Not because of the transfer itself. Regulation 7 TUPE 2006 makes dismissal automatically unfair if the sole or principal reason is the transfer. However, if the new employer can show an economic, technical, or organisational (ETO) reason entailing a change in the workforce — such as a genuine post-transfer restructuring — dismissal may be fair, provided a fair procedure is followed. The ETO reason must be genuine and not a pretext for dismissal related to the transfer.
How do I know if TUPE applies to my situation?
TUPE applies in two situations: (1) a business transfer — where an economic entity retaining its identity moves from one employer to another (typically a company or division sale); and (2) a service provision change — where a service contract is outsourced, re-tendered to a different contractor, or brought back in-house. If your employer is selling the business or losing/winning a service contract and your role is connected to it, TUPE likely applies.
What is an ETO reason under TUPE?
An ETO (economic, technical, or organisational) reason is one that entails a change in the workforce — a reduction in headcount, a change in the type of roles, or a reorganisation affecting how work is carried out. It must be a genuine business reason unconnected to the transfer itself. A new employer wanting to cut staff simply because they consider the workforce too large for the transferred business is not an ETO reason — that is the transfer. A genuine restructuring to address financial losses that would have happened transfer or not may qualify.

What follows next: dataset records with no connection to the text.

(* ===== verification/ImageText.v ===== *)
(** * The image builder: bytes and text (cmd/firedoze-image-builder/main.go)

    Sizes and digests, the Debian packages the builder takes its files from, the
    kernel inside a boot image, the paths of a tar archive, and the edits of the
    password and group files of the guest.  Byte slices are strings; the
    decompressors are arguments. *)

From S2P Require Import Prelude GoStrings Paths IPNet Crypto Config ClientArgs.
Open Scope Z_scope.

(** ** Sizes and digests *)

Fixpoint last_byte (s : string) : option (string * ascii) :=
  match s with
  | "" => None
  | String c "" => Some ("", c)
  | String c s' => '(t, d) ← last_byte s'; Some (String c t, d)
  end.

Definition size_unit (last : ascii) : option Z :=
  if bool_decide (last = "k"%char ∨ last = "K"%char) then Some 1024
  else if bool_decide (last = "m"%char ∨ last = "M"%char) then Some (1024 * 1024)
  else if bool_decide (last = "g"%char ∨ last = "G"%char) then Some (1024 * 1024 * 1024)
  else None.

(** The product is an [int64]. *)
Definition parse_count (value : string) (unit : Z) : result Z :=
  match ParseInt value with
  | Some n => if bool_decide (n ≤ 0) then Err (ErrOther "invalid size") else Ok (wrap64 (n * unit))
  | None => Err (ErrOther "invalid size")
  end.

Definition parseSize `{GoUnicode} (value : string) : result Z :=
  let value := TrimSpace value in
  match last_byte value with
  | None => Err (ErrOther "size is required")
  | Some (front, last) =>
      if is_digit last then parse_count value 1
      else match size_unit last with
           | Some unit => parse_count front unit
           | None => Err (ErrOther "unsupported size suffix")
           end
  end.

Definition sha256Hex (data : string) : string := hex_encode (Sum256 data).

Definition verifySHA256 `{GoUnicode} (data expected : string) : result unit :=
  let expected := ToLower (TrimSpace expected) in
  if negb (bool_decide (String.length expected = 64%nat)) then Err (ErrOther "invalid SHA-256: expected 64 hex chars") else
  if negb (bool_decide (sha256Hex data = expected)) then Err (ErrOther "SHA-256 mismatch") else Ok tt.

Does my service with my old employer count under TUPE?
Yes. One of the most important consequences of TUPE is that your continuous employment transfers with you. Your service years with the old employer count towards your rights with the new employer — including unfair dismissal qualifying period, statutory redundancy pay entitlement, and notice entitlement. This is the case even if the new employer is a completely different legal entity.
What happens to my pension under TUPE?
Occupational pension rights are only partially protected under TUPE. The new employer must offer a broadly comparable pension scheme — they cannot simply leave you without pension provision. However, your accrued defined benefit (final salary) pension rights do not automatically transfer in the same way as other contractual terms — you remain a deferred member of the old employer's scheme for those accrued rights. Active future pension accrual is governed by the comparable scheme the new employer must provide.